Nothing but a number should be returned: the count of lines in the records that contain "names".
**** DATA FOR PROCESSING
(** * Virtual-Avatar: capture schedulers, availability gate and fusion polling

    A shallow embedding of the sensing client of the Virtual-Avatar
    repository (React hooks written in JavaScript) and the properties its
    specification states about it.

    Conventions of the embedding.
    - A JavaScript number that carries a measurement (a score, an RMS
      reading, an age, an interval) is an exact rational [Q]; equalities
      between such numbers are stated with [==].  Counters and array
      lengths are [nat]; millisecond clocks read with [Date.now()] and the
      backoff delays built from integer constants are [Z].
    - A JavaScript object used as a dictionary is an association list of
      its own properties in insertion order, which is the order
      [Object.entries] walks for keys that are not array indices.  Keys
      inherited from [Object.prototype] are outside the model: the keys are
      the classifier's emotion names.
    - An [async] function is a function of the answers its awaits receive
      (an environment record) that returns the list of effects it performs,
      in program order, together with the new values of the refs it
      writes. *)

From Stdlib Require Import ZArith QArith Qminmax Qabs Lqa Lia List String Ascii Bool.
From Stdlib Require Import DecimalString.
From Stdlib Require Import Permutation Sorted.
Import ListNotations.

(* ================================================================== *)
(** * Part I: the program                                              *)
(* ================================================================== *)

(** ** JavaScript values shared by the modules *)

Module Js.

(** [Number(n)] for a counter or a length. *)
Definition Qnat (n : nat) : Q := inject_Z (Z.of_nat n).

(** [x || d] on numbers: [0] is falsy. *)
Definition num_or (x d : Q) : Q := if Qeq_bool x 0 then d else x.

(** [s || d] on strings: the empty string is falsy. *)
Definition str_or (s d : string) : string :=
  match s with EmptyString => d | _ => s end.

(** [o[k] || d] for a counter property: a missing property and [0] are
    falsy. *)
Definition prop_or (x : option nat) (d : nat) : nat :=
  match x with
  | Some (S n) => S n
  | _ => d
  end.

(** An object used as a dictionary: own properties, insertion order. *)
Definition obj (V : Type) : Type := list (string * V).

Fixpoint obj_get {V : Type} (o : obj V) (k : string) : option V :=
  match o with
  | [] => None
  | (k', v) :: rest => if String.eqb k k' then Some v else obj_get rest k
  end.

(** [o[k] = v]: an existing property keeps its place, a new one goes last. *)
Fixpoint obj_set {V : Type} (o : obj V) (k : string) (v : V) : obj V :=
  match o with
  | [] => [(k, v)]
  | (k', v') :: rest =>
      if String.eqb k k' then (k', v) :: rest else (k', v') :: obj_set rest k v
  end.
(** * toolkit-tags: the identifier resolver and the tag classifier

    A shallow embedding of [get_node_ids.py] and [prepare_data.py].

    Conventions of the embedding.
    - A Python [str] is a [string]; each character stands for the code
      point of the same number (0..255).  Whitespace and lower-casing
      follow Python's tables on that range.
    - A [dict] is a [gmap]; a Python list is a [list]; [row[i] = v] is
      stdpp's list insert, used only where the code has padded the row.
    - The CSV and JSON codecs, the HTTP transport and the HTML tokenizer
      are outside the embedding: a table is the [list (list string)] that
      [csv.reader] returns, a document is the sequence of start tags that
      [HTMLParser.feed] delivers to [handle_starttag], and the network is
      a function from URLs to responses.
    - An output stream is the list of the texts printed to it, one entry
      per call of [print]; such a text is one line unless a cell, an
      identifier or an error message in it holds a line break. *)

From Stdlib Require Import Ascii String DecimalString.
From stdpp Require Import gmap strings list fin_maps.

Local Open Scope string_scope.
Local Open Scope list_scope.
Local Open Scope nat_scope.

(* ===================================================================== *)
(** ** Python string methods *)
(* ===================================================================== *)

Module Text.

Definition code (c : ascii) : nat := nat_of_ascii c.

(** [str.isspace] on one character, code points below 256:
    TAB..CR, FS..US, SPACE, NEL and NBSP. *)
Definition is_space (c : ascii) : bool :=
  let n := code c in
  (((9 <=? n) && (n <=? 13)) || ((28 <=? n) && (n <=? 32))
   || (n =? 133) || (n =? 160))%nat.

Definition is_empty (s : string) : bool :=
  match s with EmptyString => true | String _ _ => false end.

(** [s.lstrip(chars)], the set of characters given as a predicate. *)
Fixpoint lstrip_by (p : ascii -> bool) (s : string) : string :=
  match s with
  | EmptyString => EmptyString
  | String c s' => if p c then lstrip_by p s' else s
  end.

(** [s.rstrip(chars)]. *)
Fixpoint rstrip_by (p : ascii -> bool) (s : string) : string :=
  match s with
  | EmptyString => EmptyString
  | String c s' =>
      let r := rstrip_by p s' in
      if p c && is_empty r then EmptyString else String c r
  end.

(** [s.strip()] *)
Definition strip (s : string) : string :=
  rstrip_by is_space (lstrip_by is_space s).

Definition is_slash (c : ascii) : bool := (code c =? 47)%nat.

(** [s.lstrip("/")] and [s.rstrip("/")] *)
Definition lstrip_slash : string -> string := lstrip_by is_slash.
Definition rstrip_slash : string -> string := rstrip_by is_slash.

(** [s.startswith(p)] *)
Fixpoint startswith (s p : string) {struct p} : bool :=
  match p with
  | EmptyString => true
  | String a p' =>
      match s with
      | EmptyString => false
      | String b s' => Ascii.eqb a b && startswith s' p'
      end
  end.

(** [str.lower] on one character, code points below 256: A..Z and the
    Latin-1 capitals (without the multiplication sign) move up by 32. *)
Definition lower_char (c : ascii) : ascii :=
  let n := code c in
  if (((65 <=? n) && (n <=? 90))
      || ((192 <=? n) && (n <=? 222) && negb (n =? 215)))%nat
  then ascii_of_nat (n + 32) else c.

Fixpoint lower (s : string) : string :=
  match s with
  | EmptyString => EmptyString
  | String c s' => String (lower_char c) (lower s')
  end.

(** [str(n)] for a non-negative integer. *)
Definition of_nat (n : nat) : string := NilZero.string_of_uint (Nat.to_uint n).

(** Truthiness of a [str]. *)
Definition truthy (s : string) : bool := negb (is_empty s).

End Text.

(* ===================================================================== *)
(** ** prepare_data.py *)
(* ===================================================================== *)

Module PrepareData.

(** The value found under a key of a JSON object where the code expects
    a string: the key may be missing, or hold [null]. *)
Inductive entry : Type :=
| Absent
| Null
| Str (s : string).

(** [d.get(key) or ""] *)
Definition get_or_empty (e : entry) : string :=
  match e with Str s => s | _ => "" end.

Definition _CATEGORY_MAP : list (string * list string) :=
  [ ("field_topics",
      [ "Eating and body image"; "Relationships"; "Panic attacks";
        "Natural disasters"; "Stress"; "Self-harm"; "Suicide"; "Psychosis";
        "Grief"; "Gambling"; "Domestic and family violence";
        "Financial stress"; "Trauma"; "Loneliness"; "Depression";
        "Substance Misuse"; "Anxiety" ]);
    ("field_media_type", [ "Read"; "Watch"; "Listen" ]);
    ("field_audience", [ "Carer Stories"; "For Others Page"; "Friends Family" ]);
    ("field_quiz_question_2", [ "Long-term help"; "Short-term help" ]);
    ("field_timeframe", [ "Long term"; "Right now" ]);
    ("field_support_toolkit_type",
      [ "Technique or Strategy"; "Support Service"; "Support Guide";
        "Real Story"; "Tool or App" ]);
    ("field_tools_apps_type", [ "Online Program"; "Book"; "Website"; "App" ]);
    ("field_quiz_question_1", [ "Other topics" ]);
    ("field_quiz_understanding", [ "Understanding" ]);
    ("field_cost", [ "Low cost"; "Free" ]);
    ("field_access_options",
      [ "Online"; "Phone"; "Counselling"; "Text"; "Forum"; "Peer Support";
        "Crisis"; "In Person" ]);
    ("field_state",
      [ "National"; "NT"; "ACT"; "SA"; "TAS"; "VIC"; "WA"; "QLD"; "NSW" ]);
    ("field_quiz_priority", [ "Priority 3"; "Priority 2"; "Priority 1" ]) ].
(** * nut.js: the screen class (src/lib/screen.class.ts)

    A shallow embedding of [ScreenClass]: search-region validation, the
    [find] / [findAll] orchestration, the hook registry, [highlight] and
    the capture facade, together with the properties the specification
    states about them.

    JavaScript numbers are IEEE 754 binary64 values and are modelled by
    Rocq's primitive floats, so that [NaN] and the comparison semantics of
    [<] and [>] are the ones the code runs with.

    Asynchronous methods are modelled sequentially: a method is a function
    from the state (the instance and the outside world) to the outcome of
    its promise, the new state and the list of provider calls, hook calls
    and log lines it performed, in order.  Providers act on the outside
    world only; a hook may also change the instance.  Nothing else runs
    between two steps of a method.  The log provider records its lines and
    never throws. *)

From Stdlib Require Import Floats.PrimFloat.
From Stdlib Require Import Strings.Ascii.
From stdpp Require Import gmap list strings.

Open Scope string_scope.
Open Scope list_scope.

Set Warnings "-inexact-float".

(** ** Values *)

Definition number := float.

(** [a < b] and [a > b] on JavaScript numbers; both are false when either
    side is [NaN]. *)
Definition lt (a b : number) : bool := PrimFloat.ltb a b.
Definition gt (a b : number) : bool := PrimFloat.ltb b a.
Definition isNaN (a : number) : bool := PrimFloat.is_nan a.
Definition plus (a b : number) : number := PrimFloat.add a b.

(** Modelled from the spec: region.class is not among the sources.  A
    Region is an immutable value [{left, top, width, height}]. *)
Record Region := mkRegion {
  left : number;
  top : number;
  width : number;
  height : number
}.

(** Modelled from the spec: image.class is not among the sources.  An
    Image is [{width, height, pixelData, channels, pixelDensity}], with the
    [id] that names it in messages. *)
Record Image := mkImage {
  image_width : number;
  image_height : number;
  pixelData : list Byte.byte;
  channels : number;
  image_id : string;
  scaleX : number;
  scaleY : number
}.

(** Modelled from the spec: query.class is not among the sources.  A text
    query asks for a line or for a word, a window query for a window; each
    has an [id]. *)
Inductive TextQuery :=
| LineQuery (query_id : string) (line : string)
| WordQuery (query_id : string) (word : string).

Record WindowQuery := mkWindowQuery {
  window_query_id : string;
  title : string
}.

(** A JavaScript object is known by its reference.  [Map] compares object
    keys by reference, so the reference is the key of the hook registry. *)
Definition ObjRef := positive.

Inductive Needle :=
| ImageNeedle (image : Image)
| TextNeedle (query : TextQuery)
| WindowNeedle (query : WindowQuery).

(** [FindInput = Image | WordQuery | LineQuery | WindowQuery]: the object
    (its reference) and its field values. *)
Record FindInput := mkFindInput {
  ref : ObjRef;
  value : Needle
}.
********
▸ **SOLUTION FOR THIS EXERCISE**
2